Fatigue with no apparent organic cause is one of the characterising symptoms of ME/CFS, and fatigue is one of many possible symptoms of Proprioception Dysfunction Syndrome (PDS).
The aim of this study was to investigate whether a patient with ME/CFS also had PDS, and to treat the patient following the non-invasive and inexpensive protocol for PDS from [13].

Methods.
A patient with severe ME/CFS was diagnosed with PDS using simple biomechanical tests that investigate body and visual-spatial perception.
The key elements of the treatment involve the use of glasses with ‘Active Prism’ lenses, combined with postural reprogramming.
We subsequently followed four further patients with the characterising symptoms of ME/CFS through diagnosis and treatment for PDS.

Results.
The results show a rapid recovery of the clinical state of the primary patient during the course of the treatment as measured on the Bell Fatigue Scale, allowing him to return quickly to professional life and to re-establish his pre-disease quality of life.
Of the four additional patients, one regained pre-disease levels of function, while the clinical state of the remaining three patients improved measurably.

Conclusions.
Research into the prevalence of PDS among ME/CFS patients should be carried out, and those ME/CFS patients with PDS should undertake the treatment that we describe (begining with postural reprogramming, see Appendix B).
 
I came across a „how to recover“ website by a pwME: https://people.bath.ac.uk/ac886/cfs/

At the end they write the following and link to the case study above:
I thought that I'd made a full recovery after implementing all of the strategies described above. However, I had a bad relapse after catching a virus in May 2017 that put me in a wheelchair or in bed for the better part of a year. In April 2018, I was finally diagnosed with a physiological condition called Proprioception Dysfunction Syndrome (PDS).

From the case study:
The symptom of PDS that is most relevant to the present paper is fatigue. When an individual has a proprioceptive dysfunction, the brain perceives incorrectly the tonus of muscle fibres throughout the body and, as a result, many muscle fibres may become and remain hypertonic even at rest. In particular, hypertonicity in both muscles of an antagonistic muscle pair may result in no movement, but would nevertheless require an ongoing supply of energy. One potential consequence of this is profound, long-lasting fatigue that is not substantially alleviated by rest, because rest alone may not correct the perception of the tonus of muscular fibres throughout the body nor the resulting hypertonicity. The clinical experience of the first author shows that when the dysfunction of the proprioceptive system can be addressed, the brain starts to perceive correctly the tonicity of the muscle fibres, and the brain sends a new signal for the hypertonic muscle fibres to relax. As a result, the unexplained fatigue may disappear.

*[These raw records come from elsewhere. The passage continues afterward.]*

(** A candidate: live, with a live chain, allowing and wide enough. *)
Lemma find_parent_spec c subject spec action extra validate s P :
  find_parent c subject spec action extra validate s = Ok P →
  ∃ l, list_capabilities (Some subject) s = Ok l ∧ P ∈ l ∧ live c P = true
    ∧ _parent_chain_active c P s = Ok true ∧ cap_effect P = CapabilityEffect.ALLOW ∧ extra P = true
    ∧ covers (cap_resource P) (sp_resource spec) = true ∧ subset_of (sp_rights spec) (cap_rights P) = true
    ∧ validate P = Ok tt.
Proof.
  unfold find_parent. intros (u & _ & E)%bind_Ok. apply bind_Ok in E as (l & El & E).
  apply bind_Ok in E as (cands & Ec & E). apply bind_Ok in E as (u' & _ & E).
  apply first_valid_Ok in E as [Hin Hv]. apply is_Ok_unit in Hv. rewrite merge_sort_Permutation in Hin.
  apply (filterR_Ok _ _ _ _ Ec) in Hin as [Hin (Hl & Hb)%andR_Ok]. apply bind_Ok in Hb as (b & Eb & Hb).
  injection Hb as Hb. rewrite !andb_true_iff in Hb. destruct Hb as ((((-> & Heff) & Hx) & Hcov) & Hsub).
  apply bool_decide_eq_true in Heff. exists l. split_and!; done.
Qed.

Lemma attenuation_Ok P spec : _require_constraint_attenuation P spec = Ok tt →
  _constraint_attenuation_error (cap_constraints P) (sp_constraints spec) = Ok None.
Proof. unfold _require_constraint_attenuation. intros ([m|] & -> & E)%bind_Ok; done. Qed.

Lemma widens_depth_false P sel d :
  widens_depth P sel = false → sp_max_delegation_depth sel = Some d → (d <= _capability_max_delegation_depth P)%Z.
Proof. unfold widens_depth. intros Hw E. rewrite E in Hw. by apply Z.ltb_ge in Hw. Qed.

Lemma temporal_Ok c P sel p e :
  _require_temporal_attenuation c P sel = Ok tt → cap_expires_at P = Some p → sp_expires_at sel = Some e →
  str_ltb p e = false.
Proof. unfold _require_temporal_attenuation. intros (u & _ & Hr)%bind_Ok Ep Ee. rewrite Ep, Ee in Hr. by apply raise_if_Ok in Hr. Qed.

(** A conditional refusal that did not happen. *)
Lemma not_refused (a : bool) (x y : Z) : a && (x <=? y)%Z = false → a = true → (y < x)%Z.
Proof. intros Hf ->. cbn in Hf. by apply Z.leb_gt. Qed.

Lemma delegable_not_refused a b : a && negb b = false → a = true → b = true.
Proof. by intros Hf ->; apply negb_false_iff in Hf. Qed.

Lemma validate_delegation_within c P sel s :
  cap_effect P = CapabilityEffect.ALLOW → covers (cap_resource P) (sp_resource sel) = true →
  subset_of (sp_rights sel) (cap_rights P) = true → _validate_delegation_parent c P sel s = Ok tt → within P sel.
Proof.
  intros Heff Hcov Hsub E. unfold _validate_delegation_parent in E. apply bind_Ok in E as (u1 & _ & E).
  apply bind_Ok in E as (u2 & E2 & E). apply bind_Ok in E as (u3 & E3 & E). apply bind_Ok in E as ([] & E4 & E).
  apply bind_Ok in E as (u5 & E5 & E). apply bind_Ok in E as (u6 & E6 & E). apply bind_Ok in E as (u7 & E7 & E).
  apply raise_if_Ok in E2, E3, E5, E6, E7. apply bool_decide_eq_false, eq_None_not_Some in E2.
  pose proof (not_refused _ _ _ E7) as Hlim.
  assert (∀ d, sp_max_delegation_depth sel = Some d → (d <= _capability_max_delegation_depth P)%Z) as Hw
    by (intros d; by apply widens_depth_false).
  split; try done; [by apply attenuation_Ok| |intros p e; by eapply temporal_Ok].
  intros Hd. split; [by apply (delegable_not_refused _ _ E3)|]. specialize (Hlim Hd).
  destruct (sp_max_delegation_depth sel) as [d|]; cbn in Hlim; [specialize (Hw d eq_refl)|]; lia.
Qed.

Lemma validate_transfer_within c P sel s :
  cap_effect P = CapabilityEffect.ALLOW → covers (cap_resource P) (sp_resource sel) = true →
  subset_of (sp_rights sel) (cap_rights P) = true → _validate_transfer_parent c P sel s = Ok tt → within P sel.
Proof.
  intros Heff Hcov Hsub E. unfold _validate_transfer_parent in E. apply bind_Ok in E as (u1 & _ & E).
  apply bind_Ok in E as (u2 & _ & E). apply bind_Ok in E as (u3 & E3 & E). apply bind_Ok in E as (u4 & E4 & E).
  apply bind_Ok in E as ([] & E5 & E). apply bind_Ok in E as (u6 & E6 & E). apply bind_Ok in E as (u7 & E7 & E).
  apply raise_if_Ok in E3, E4, E6, E7. apply bool_decide_eq_false, eq_None_not_Some in E3.
  split; try done; [by apply attenuation_Ok| |intros d; by apply widens_depth_false|intros p e; by eapply temporal_Ok].
  intros Hd. split; [by apply (delegable_not_refused _ _ E4)|]. by apply (not_refused _ _ _ E7).
Qed.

2.1. Performing the diagnosis. To diagnose a patient with PDS, the clinician initially carries out two simple tests 1 as follows:

(1) Head extension. The patient is asked to stand upright (unless the patient cannot stand) and, while keeping their shoulders still, is asked to tilt their head backwards to look up to the ceiling. The indicator for PDS is to observe whether the neck extension muscles (including the trapezius and intervertebral muscles of the posterior chain) on both sides present similar levels of contraction while maintaining full neck extension. This can be recognised 2 by measuring the distance between the shoulder and the ear lobe on a vertical line. The clinician places their palms flat along either side of the patient’s neck with the first articulation of the little finger of each hand touching the top horizontal edge of the trapezius muscle. The distance from the clinician’s thumbs to each earlobe is observed and provides the information on the symmetry of the head in full extension.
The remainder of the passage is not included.